What you have to do: In the data that follows, find the line with "apply elem_of_app in Hr as [Hr|Hr];"; transcribe it, every later line up to the one with "apply list_elem_of_bind in Hid", and that line as well, exactly and with no others.

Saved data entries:
**********

Lemma selective_source np r :
  WildcardIdentity ∉ allocated.*1 ->
  policy_sel_ok as_selector allocated namespaceResolver np -> selective np ->
  r ∈ CompilePolicy as_selector allocated namespaceResolver portResolver (Some np) ->
  Action r = ActionAllow -> IsEgress r = false -> c_CIDR r = "" -> SrcIdentity r <> WildcardIdentity.
Proof.
  intros Hzero [_ Hok] Hsel Hr Ha He Hc. unfold selective in Hsel. rewrite Forall_forall in Hok, Hsel.
  apply list_elem_of_bind in Hr as (t & Hr & _). apply elem_of_app in Hr as [Hr|Hr].
  - destruct (hasPolicyType np "Ingress"); [|by apply elem_of_nil in Hr]. destruct (_ =? 0)%nat.
    { by apply list_elem_of_singleton in Hr as ->. }
    apply list_elem_of_bind in Hr as (rule & Hr & Hin). destruct (Hok _ Hin) as [Hlive _], (Hsel _ Hin) as [Hne Hsp].
    unfold compileIngressRule in Hr. destruct (length (r_Peers rule) =? 0)%nat eqn:El.
    { apply Nat.eqb_eq, nil_length_inv in El. done. }
    apply elem_of_app in Hr as [Hr|Hr]; [|by apply buildCIDRRules_cidr in Hr].
    apply buildIdentityRules_elem in Hr as (id & pp & Hid & _ & ->). cbn. intros ->.
    apply list_elem_of_bind in Hid as (peer & Hid & Hp). destruct (ipBlock peer) eqn:Eb; [by apply elem_of_nil in Hid|].
    rewrite Forall_forall in Hlive, Hsp. specialize (Hlive _ Hp). specialize (Hsp _ Hp Eb).
    change (WildcardIdentity ∈ peer_ids as_selector allocated namespaceResolver (n_Namespace np) peer) in Hid.
    assert (known allocated WildcardIdentity) as Hk by left.
    apply peer_ids_selectors in Hid; [|done..]. unfold peer_sel_ok in Hlive. rewrite Eb in Hlive.
    destruct (peer_selectors namespaceResolver (n_Namespace np) peer) as [sels|]; [|done].
    destruct Hid as (sel & Hs & Hid), Hlive as [Hlive _]. rewrite Forall_forall in Hlive.
    apply findOrFallback_ok in Hid as (l & Hid & _); [|by apply Hlive|done].
    apply Hzero, list_elem_of_fmap. by exists (WildcardIdentity, l).
  - exfalso. destruct (hasPolicyType np "Egress"); [|by apply elem_of_nil in Hr]. destruct (_ =? 0)%nat.
    { by apply list_elem_of_singleton in Hr as ->. }
    apply list_elem_of_bind in Hr as (rule & Hr & _). apply compileEgressRule_egress in Hr. congruence.
Qed.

**********

Exercise solution:
    apply elem_of_app in Hr as [Hr|Hr]; [|by apply buildCIDRRules_cidr in Hr].
    apply buildIdentityRules_elem in Hr as (id & pp & Hid & _ & ->). cbn. intros ->.
    apply list_elem_of_bind in Hid as (peer & Hid & Hp). destruct (ipBlock peer) eqn:Eb; [by apply elem_of_nil in Hid|].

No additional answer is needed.